L
ast night I spent a few hours looking through photos from 2012, reviewing the past year. What a year 2012 was for me! I chose some favorite photos from the past year for this post. Just reviewing these floods me with emotions, both happy and sad, but overall I am super-grateful for the Lord's faithfulness in our family's life.
No doubt about it, 2012 was a year of facing fear for me. First I had the glorious opportunity to face my fear of heights and go sky diving~ for real! That was *so* fun... if I ever have opportunity to do that again, I'd jump at that chance (so to speak!). I actually think that it'd be even more fun the second time around, now that I know what to expect.
Soon after my skydiving adventure, I was diagnosed with a heart arrhythmia problem, called ventricular tachycardia. In spite of that, I was able to continue to swim, bike and run in preparation for my first half-Ironman triathlon, scheduled for September. This ended up being another opportunity for me to face fear as I trained because I never knew when the VTach would randomly act up.
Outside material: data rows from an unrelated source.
(* ===== verification/Cdp.v ===== *)
(** * provider/vk/captchasolve: solving captchas (chain.go, cdp.go)

    The chain of solvers; the solver that drives Chrome over the DevTools
    protocol, as the commands it sends; and the session below it, which
    matches replies with calls, as a state machine.  Chrome is an argument. *)

From Stdlib Require Import Floats.SpecFloat.
From S2P Require Import Prelude GoStrings GoErrors Json Vk Url.

(** ** chain.go *)

(** What happens to a chain: a solver is asked, or has failed. *)
Inductive chain_event := OnAttempt (i : nat) | OnFailure (i : nat) (e : error).

Inductive chain_error := NoSolvers | ChainCtx (e : error) | Joined (failures : list error).

Definition solver_failed (i : nat) (e : error) : error := Errorf_w ("solver[" ++ itoa (Z.of_nat i) ++ "]: ") e.

(** The loop, from the [i]-th solver; [ctx] is the context's error before each
    attempt and a solver is what it answers to the challenge. *)
Fixpoint chain_loop {A} (ctx : nat -> option error) (i : nat) (solvers : list (result error A)) (failures : list error)
    : list chain_event * result chain_error A :=
  match solvers with
  | [] => ([], Err (Joined failures))
  | s :: solvers =>
      match ctx i with
      | Some e => ([], Err (match failures with [] => ChainCtx e | _ => Joined (failures ++ [e]) end))
      | None =>
          match s with
          | Ok sol => ([OnAttempt i], Ok sol)
          | Err e =>
              let '(tr, r) := chain_loop ctx (S i) solvers (failures ++ [solver_failed i e]) in
              (OnAttempt i :: OnFailure i e :: tr, r)
          end
      end
  end.

Definition chain_Solve {A} (ctx : nat -> option error) (solvers : list (result error A))
    : list chain_event * result chain_error A :=
  match solvers with [] => ([], Err NoSolvers) | _ => chain_loop ctx 0 solvers [] end.

(** ** cdp.go: where Chrome may go *)

Inductive host_error := BadURL | BadScheme (scheme : bytes) | NotVK (host : bytes).

Definition is_vk_host (h : bytes) : bool :=
  (h =s? "vk.ru") || (h =s? "vk.com") || HasSuffix h ".vk.ru" || HasSuffix h ".vk.com".

Definition assertVKHost (literal_ok : bytes -> bool) (raw : bytes) : result host_error unit :=
  match url_Parse literal_ok raw with
  | None => Err BadURL
  | Some (scheme, host) =>
      guard scheme =s? "https" else BadScheme scheme in
      let h := ToLower (Hostname host) in
      guard is_vk_host h else NotVK h in Ok tt
  end.

(** ** cdp.go: decoding *)

Record checkboxResult := mkCheckbox { cb_Err : bytes; cb_X : spec_float; cb_Y : spec_float }.

Definition decode_float (old : spec_float) (j : json) : option spec_float :=
  match j with
  | JNum lit => if f64_finite (f64_of_lit lit) then Some (f64_of_lit lit) else None
  | JNull => Some old
  | _ => None
  end.
(** Into the four numbers of [Rect], of which only the type counts. *)
Definition decode_rect (j : json) : bool :=
  match j with
  | JArr l => forallb (fun j => bool_decide (is_Some (decode_float (S754_zero false) j))) (take 4 l)
  | JNull => true
  | _ => false
  end.
Definition decode_checkbox_member (c : checkboxResult) (kv : bytes * json) : option checkboxResult :=
  let '(mkCheckbox e x y) := c in
  let '(k, j) := kv in
  if EqualFold k "err" then v ← decode_string e j; Some (mkCheckbox v x y)
  else if EqualFold k "x" then v ← decode_float x j; Some (mkCheckbox e v y)
  else if EqualFold k "y" then v ← decode_float y j; Some (mkCheckbox e x v)
  else if EqualFold k "rect" then if decode_rect j then Some c else None
  else Some c.

(** A struct with one string, or with one struct that has one. *)
Definition decode_one (name : bytes) (old : bytes) (kv : bytes * json) : option bytes :=
  let '(k, j) := kv in if EqualFold k name then decode_string old j else Some old.
Definition decode_nested (outer name : bytes) (old : bytes) (kv : bytes * json) : option bytes :=
  let '(k, j) := kv in if EqualFold k outer then decode_object (decode_one name) old j else Some old.

(** The raw result of a call; [None]: the reply had none, which no decoder
    accepts. *)
Abbreviation raw := (option json).

(** The coordinates in the answer of a [Runtime.evaluate]. *)
Definition checkbox_at (r : raw) : option (spec_float * spec_float) :=
  j ← r;
  text ← decode_object (decode_nested "result" "value") [] j;
  if text =s? [] then None else
  j ← Json.parse text;
  cb ← decode_object decode_checkbox_member (mkCheckbox [] (S754_zero false) (S754_zero false)) j;
  if (cb_Err cb =s? []) && SFltb (S754_zero false) (cb_X cb) then Some (cb_X cb, cb_Y cb) else None.

(** The token in the answer of a [Network.getResponseBody]. *)
Definition decode_doc_member (d : bytes * bytes) (kv : bytes * json) : option (bytes * bytes) :=
  let '(status, token) := d in
  let '(k, j) := kv in
  if EqualFold k "status" then v ← decode_string status j; Some (v, token)
  else if EqualFold k "success_token" then v ← decode_string token j; Some (status, v)
  else Some d.
Definition decode_response_member (d : bytes * bytes) (kv : bytes * json) : option (bytes * bytes) :=
  let '(k, j) := kv in if EqualFold k "response" then decode_object decode_doc_member d j else Some d.
Definition token_of_body (r : raw) : option bytes :=
  j ← r;
  body ← decode_object (decode_one "body") [] j;
  j ← Json.parse body;
  '(_, token) ← decode_object decode_response_member ([], []) j;
  if token =s? [] then None else Some token.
We were blessed to vacation in Colorado as a family...
September arrived and I did successfully complete IM Branson 70.3. I loved training for, and competing in the half-Ironman distance.
I hardly know how to finish this post. The final 3 months of 2012 have been extremely difficult for me. On November 20, I faced fear yet again when I was forced to make a decision to leave home with the children. We are safe now, staying with my parents. Can you imagine them taking so many of us in? I can't even tell you how very, very blessed I am by my family. So many women are left with no options; I am grateful that I did have options.
I am broken and sorrowing in ways that I simply cannot express. I will not share details here, but we all would deeply covet your prayers as we embark on a very new (and at times terrifying) chapter of our lives.
This I do know: God has not changed. He remains faithful, and I am choosing to look to Him and rest in His care for us.